> Exercise instructions:
Beginning at the line containing "End Cw721Findings." in the material below and ending at the line containing "(** A class id", return each line exactly and add nothing.

---------- Given data

(* ===== verification/Findings.v ===== *)
(** Places where the code does not do what it or its comments say, each shown by a
    theorem or by a run of the model on the
    instances of Reference.v. *)
From S2P Require Import Prelude GoStrings Sdk Utf8 GoJson CollectionTypes CollectionPb.
From S2P Require Import CollectionKeeper CollectionMsg Erc721Types Erc721Store Erc721Pb.
From S2P Require Import Erc721Index Erc721Genesis Erc721Registry Erc721Prune Cw721Types.
From S2P Require Import Cw721Store Cw721Pb Cw721Genesis App Erc721Evm Cw721Wasm Cw721Register.
From S2P Require Import Cw721Convert Erc721Msg Erc721Register Erc721Convert Erc721Settle.
From S2P Require Import Reference Witnesses WitnessesCw721.
From S2P Require Import CollectionV2 Builder WitnessesUpgrade.

(** * x/erc721 and x/collection *)
Section Erc721Findings.
Open Scope go_scope.
Open Scope list_scope.

#[local] Existing Instance ref_eth.
#[local] Existing Instance ref_eth_laws.
#[local] Existing Instance ref_sdk.
#[local] Existing Instance ref_sdk_laws.
#[local] Existing Instance ref_nft.
#[local] Existing Instance ref_evm.
#[local] Existing Instance collection_codec.
#[local] Existing Instance erc721_codec.
#[local] Existing Instance ref_fmt.
#[local] Existing Instance ref_wasm_state.
#[local] Existing Instance app_checker.

(** Turning both switches off is not possible: the encoding of the parameters is
    then empty, and GetParams reads an empty value as the defaults, which are on. *)
Theorem params_both_off_reads_on s s' :
  SetParams s (NewParams false false) = inr s' -> GetParams s' = NewParams true true.
Proof. intros E. injection E as <-. reflexivity. Qed.

(** A binding stored under the legacy spelling "0x07" of token 7. *)
Definition legacy_store : ErcStore :=
  upd_Forward (fun _ => {[CreateTokenUID cat "0x07" := "kit1,kitty"]})
    (upd_Reverse (fun _ => {["kit1,kitty" := CreateTokenUID cat "0x07"]}) (with_pair "kitty")).

(** The lookup finds the binding under the base-10 id, but the conflict check
    compares the stored spelling with the given one and refuses the conversion. *)
Theorem legacy_binding_refused :
  GetNFTPairByContractTokenID legacy_store cat "7" = "kit1,kitty" /\
  validateNoMappingConflict legacy_store cat "kitty" [("7", "kit1")] = Some (ErcErr ErrNFTMappingConflict).
Proof. split; vm_compute; reflexivity. Qed.

(** The contract of the pair without its 0x, which IsHexAddress accepts. *)
Definition cat_bare : string := str_drop 2 cat.

(** A binding under the 0x spelling is not seen from the bare spelling: the same
    token of the same contract is bound to a second NFT. *)
Theorem bare_address_binds_twice :
  IsHexAddress cat_bare = true /\ HexToAddress cat_bare = HexToAddress cat /\
  GetNFTPairByContractTokenID bound_kitty cat "7" = "kit1,kitty" /\
  match SetNFTPairs bound_kitty cat_bare "7" "kitty" "kit2" with
  | inr s' => GetNFTPairByContractTokenID s' cat "7" = "kit1,kitty" /\
              GetNFTPairByContractTokenID s' cat_bare "7" = "kit2,kitty"
  | inl _ => False
  end.
Proof.
  split; [vm_compute; reflexivity|]. split; [apply RefAddress.addr_eq; vm_compute; reflexivity|].
  split; [vm_compute; reflexivity|]. vm_compute. split; reflexivity.
Qed.

(** The same through the message: the token is Alice's again, its NFT in escrow,
    and converting it under the bare spelling mints a second NFT for it. *)
Definition msg_bare : MsgConvertERC721 := MkMsgConvertERC721 cat_bare ["7"] alice alice "kitty" ["kit2"].

Theorem bare_address_mints_twice :
  match ConvertERC721 msg_bare (world bound_kitty held_kitty alice_evm) with
  | Ok r c' => nk_GetOwner (c_nft c') "kitty" "kit1" = AccModuleAddress /\
               nk_GetOwner (c_nft c') "kitty" "kit2" = alice_bytes
  | _ => False
  end.
Proof. vm_compute. split; reflexivity. Qed.

(** The owner check of the collection genesis: an NFT without a decodable owner
    makes GetOwner panic, so the error for a missing owner is never returned. *)
Theorem genesis_missing_owner_panics `{SdkLaws} {S} denom seen n (s : S) :
  AccAddressFromBech32 (BaseNFT_Owner n) = None -> validate_genesis_nft denom seen n s = Panic.
Proof. intros E. unfold validate_genesis_nft, GetOwner, mbind. by rewrite E. Qed.

(** The reverse entry of an NFT names token 7, whose forward key is missing; only
    the key in the legacy spelling is there. *)
Definition half_store : ErcStore :=
  upd_Forward (fun _ => {[CreateTokenUID cat "0x07" := "kit1,kitty"]})
    (upd_Reverse (fun _ => {["kit1,kitty" := CreateTokenUID cat "7"]}) empty_erc).

(** The prune deletes that key as a duplicate, although no other forward key of the
    binding survives. *)
Theorem prune_deletes_last_key :
  GetNFTPairByContractTokenID half_store cat "7" = "kit1,kitty" /\
  Deleted (fst (PruneDuplicateUIDIndexEntries half_store)) = [CreateTokenUID cat "0x07"] /\
  GetNFTPairByContractTokenID (snd (PruneDuplicateUIDIndexEntries half_store)) cat "7" = "".
Proof. split_and!; vm_compute; reflexivity. Qed.

(** A pair registered by an old version: the contract map under the raw bytes. *)
Definition raw_store : ErcStore :=
  upd_ByERC721 (fun _ => {[addr_bytes cat_addr := GetID (NewTokenPair cat_addr "kitty")]}) (with_pair "kitty").

(** Purging it leaves the raw key, so the contract still counts as registered and
    no pair can be registered for it again. *)
Theorem purge_leaves_raw_key :
  IsERC721Registered raw_store cat_addr = true /\
  IsERC721Registered (PurgeTokenPair raw_store (NewTokenPair cat_addr "kitty")) cat_addr = true /\
  GetPairByEVM (PurgeTokenPair raw_store (NewTokenPair cat_addr "kitty")) cat = inl (ErcErr ErrTokenPairNotFound).
Proof. split_and!; vm_compute; reflexivity. Qed.

(** Un-wrapping a voucher token that is not bound, under the id of an NFT that is
    bound to another token and whose native half is gone: the reverse entry of that
    other binding is deleted and its forward entry stays behind. *)
Definition ctx_gone : Ctx :=
  MkCtx vouchers (RefNft.MkState (RefNft.st_classes escrowed) ∅)
    (RefEvm.MkEvm 5 {[addr_bytes cat_addr :=
       RefEvm.MkContract {[8%Z := alice_evm]} {[8%Z := "ipfs://cat/8"]}]}) (Some 30000000%N) []
    empty_cw RefWasm.empty.
Definition msg_unwrap : MsgConvertERC721 := MkMsgConvertERC721 cat ["8"] alice alice "ibc/cats" ["cat7"].

Theorem unwrap_orphans_binding :
  match ConvertERC721 msg_unwrap ctx_gone with
  | Ok r c' => GetNFTPairByContractTokenID (c_erc c') cat "7" = "cat7,ibc/cats" /\
               GetNFTPairByClassNFTID (c_erc c') "ibc/cats" "cat7" = ""
  | _ => False
  end.
Proof. vm_compute. split; reflexivity. Qed.
End Erc721Findings.

(** * x/cw721 *)
Section Cw721Findings.
Import Cw721Types Cw721Store Cw721Wasm Cw721Register Cw721Convert Cw721Genesis.
Open Scope go_scope.
Open Scope list_scope.

#[local] Existing Instances ref_eth ref_sdk ref_nft ref_evm collection_codec erc721_codec ref_fmt.
#[local] Existing Instances ref_wasm_state ref_wasm cw721_codec ref_ibc app_checker.

(** Alice has two kitties; the first has been to CosmWasm and back, so it is bound. *)
Definition two_kitties : RefNft.state :=
  RefNft.MkState (RefNft.st_classes kitties)
    {[("kitty", "kit1") := RefNft.MkTokenData "ipfs://kit/1" "" None alice_bytes;
      ("kitty", "kit2") := RefNft.MkTokenData "ipfs://kit/2" "" None alice_bytes]}.
Definition to_wasm (ids : list string) : MsgConvertNFT := MkMsgConvertNFT "kitty" ids alice alice "" [].
Definition back : MsgConvertCW721 :=
  MkMsgConvertCW721 (RefCw.contract_address 1) ["kit1"] alice alice "kitty" [].
Definition ctx_returned : Ctx :=
  let c := deliver (ConvertNFT (to_wasm ["kit1"])) (configured two_kitties) in
  deliver (ConvertCW721 back) c.

(** GetContractAddressAndTokenIds keeps the token id of a bound NFT for the unbound NFT
    after it: the batch that converts in one order is refused in the other. *)
Theorem batch_order_matters :
  is_ok (ConvertNFT (to_wasm ["kit2"; "kit1"]) ctx_returned) = true /\
  match ConvertNFT (to_wasm ["kit1"; "kit2"]) ctx_returned with
  | Err (CwErr CwErrNFTMappingConflict) _ => true | _ => false end = true.
Proof. split; vm_compute; reflexivity. Qed.

(** Genesis validation compares contracts up to letter case and the import writes the
    binding as it is spelled: a conversion, which looks the canonical spelling up, does
    not find the binding. *)
Definition upper (s : string) : string :=
  string_of_list_ascii ((fun a =>
    let n := nat_of_ascii a in if (97 <=? n) && (n <=? 122) then ascii_of_nat (n - 32) else a)
    <$> list_ascii_of_string s).
Definition upper_genesis : GenesisState :=
  MkGenesisState DefaultParams [sent_pair]
    [MkNFTUIDPair (CreateTokenUID (upper cw_cat) "7") (CreateNFTUID sent_class "uptick7")] [].

Theorem genesis_binding_not_found :
  Genesis_Validate upper_genesis = None /\ NormalizeCW721Address (upper cw_cat) = inr cw_cat /\
  match InitGenesis true empty_cw upper_genesis with
  | Some s => (GetTokenUIDPairByNFTUID s (CreateNFTUID sent_class "uptick7") =?s CreateTokenUID (upper cw_cat) "7") &&
              (GetNFTPairByContractTokenID s cw_cat "7" =?s "")
  | None => false
  end = true.
Proof. split_and!; vm_compute; reflexivity. Qed.

(** CreateTokenIDFromNFTID does not reverse CreateNFTIDFromTokenID on token ids that
    start with a hyphen or with 0x, and distinct token ids share an NFT id. *)
Theorem token_id_not_reversed :
  CreateTokenIDFromNFTID (CreateNFTIDFromTokenID "-1") = "1" /\
  CreateNFTIDFromTokenID "0x7" = CreateNFTIDFromTokenID "7" /\
  CreateTokenIDFromNFTID (CreateNFTIDFromTokenID "0x7") = "7".
Proof. split_and!; vm_compute; reflexivity. Qed.

(** The NFT whose id is the module's prefix gets the empty CW721 token id, which the
    validation of MsgConvertCW721 rejects and which the refund cannot read back: the NFT
    stays in the module account. *)
Definition prefix_kitty : RefNft.state :=
  RefNft.MkState (RefNft.st_classes kitties)
    {[("kitty", "uptick") := RefNft.MkTokenData "ipfs://kit/1" "" None alice_bytes]}.
Definition ctx_stuck : Ctx := deliver (ConvertNFT (to_wasm ["uptick"])) (configured prefix_kitty).

Theorem prefix_nft_stuck :
  MsgConvertNFT_ValidateBasic (to_wasm ["uptick"]) = None /\
  is_ok (ConvertNFT (to_wasm ["uptick"]) (configured prefix_kitty)) = true /\
  nk_GetOwner (c_nft ctx_stuck) "kitty" "uptick" = AccModuleAddress /\
  (forall a s r cls nfts, is_bech32 r = true -> is_bech32 s = true -> is_bech32 a = true -> IsBlank cls = false ->
     MsgConvertCW721_ValidateBasic (MkMsgConvertCW721 a [""] r s cls nfts) = Some (SdkErr ErrInvalidRequest)) /\
  match refund_token "kitty" [] "uptick" ctx_stuck with
  | Ok [] c => nk_GetOwner (c_nft c) "kitty" "uptick" =?s AccModuleAddress | _ => false end = true.
Proof.
  split; [vm_compute; reflexivity|]. split; [vm_compute; reflexivity|]. split; [vm_compute; reflexivity|].
  split; [|vm_compute; reflexivity]. intros a s r cls nfts Hr Hs Ha Hc.
  unfold MsgConvertCW721_ValidateBasic. cbn [cc_Sender cc_Receiver cc_ContractAddress cc_ClassId cc_TokenIds].
  by rewrite Hs, Hr, Ha, Hc.
Qed.
End Cw721Findings.

(** * x/collection: the store of version 1 *)
Section V2Findings.
Import CollectionV2.
#[local] Existing Instances ref_sdk collection_codec ref_fmt ref_layout.

(** A class id may contain the delimiter of the keys of version 1, so the NFTs of "kit/ten"
    are under the prefix of "kit" as well: the migration mints them in both classes. *)
Definition slash_store : gmap string string :=
  list_to_map [
    (KeyDenom "kit", bytes_or_nil (CollectionPb.Denom_Marshal legacy_kit));
    (KeyDenom "kit/ten", bytes_or_nil (CollectionPb.Denom_Marshal
       (MkDenom "kit/ten" "Ten" "" alice "TEN" false false "" "" "" "")));
    (KeyNFT "kit/ten" "one", bytes_or_nil (CollectionPb.BaseNFT_Marshal (kit_nft "one")))].
Example slash_id_mints_twice :
  match run_migration slash_store with
  | Ok _ s' => (GetTotalSupply s' "kit", GetTotalSupply s' "kit/ten",
                kv_has s' (nftStoreKey "kit" +:+ "one"), kv_has s' (nftStoreKey "kit/ten" +:+ "one"))
               = (1%Z, 1%Z, true, true)
  | _ => False
  end.
Proof. vm_compute. reflexivity. Qed.

(** The precheck passes a store the migration stops on: it does not look at the id of a
    denom, nor at the bounds of its metadata, which SaveDenom does. *)
Definition bad_id_store : gmap string string :=
  {[KeyDenom "Kit" := bytes_or_nil (CollectionPb.Denom_Marshal
      (MkDenom "Kit" "Kittens" "" alice "KIT" false false "" "" "" ""))]}.
Example precheck_misses_bad_id :
  (match runCollectionPrecheck bad_id_store with inr _ => true | inl _ => false end) = true /\
  is_ok (run_migration bad_id_store) = false.
Proof. split; vm_compute; reflexivity. Qed.
End V2Findings.

(** ** x/collection/types/builder.go *)
Section TransportFindings.
Context `{SdkLib} `{!SdkLaws} `{CollectionCodec} `{FloatLib} `{!FloatLaws} `{Ics721Host} `{!Ics721HostLaws}.

(** An array is valid JSON and no object. *)
Lemma array_no_object : json_Unmarshal_map "[]" = (false, Some ∅).
Proof. reflexivity. Qed.

(** A class of this chain whose data blob is not a JSON object is sent without the blob: the
    decoding error is looked at for a voucher class only.  What arrives has the fields and no
    data. *)
Lemma opaque_data_dropped class md a id uri :
  class_metadata class = inr md -> class_text_ok class md -> IsIBCDenom (Class_Id class) = false ->
  json_Unmarshal_map (dm_Data md) = (false, Some ∅) -> AccAddressFromBech32 (class_creator md) = Some a ->
  exists text, ClassBuilder_BuildMetadata class = inr text /\
    ClassBuilder_Build id uri text =
      store_class id uri (Class_Name class) (Class_Symbol class) (Class_Description class) (Class_UriHash class)
        (MkDenomMetadata (acc_String a) (dm_Schema md) (dm_MintRestricted md) (dm_UpdateRestricted md) "").
Proof.
  intros Hmd Hok Hibc Hp Ha.
  assert (exists ok, data_entries (dm_Data md) = (ok, ∅)) as [ok Hd].
  { unfold data_entries. destruct (0 <? len (dm_Data md))%nat; [|eauto]. rewrite Hp. eauto. }
  exists (b64_Encode (json_Marshal_map (class_entries class md a ∅))). split.
  - unfold ClassBuilder_BuildMetadata. by rewrite Hmd, Hd, Hibc, andb_false_r, Ha.
  - rewrite Build_entries; [|by apply hex_address, (bech32_nonempty _ _ Ha)|done|apply map_Forall_empty]. done.
Qed.
End TransportFindings.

--------------------

> Task solution:
End Cw721Findings.

(** * x/collection: the store of version 1 *)
Section V2Findings.
Import CollectionV2.
#[local] Existing Instances ref_sdk collection_codec ref_fmt ref_layout.

(** A class id may contain the delimiter of the keys of version 1, so the NFTs of "kit/ten"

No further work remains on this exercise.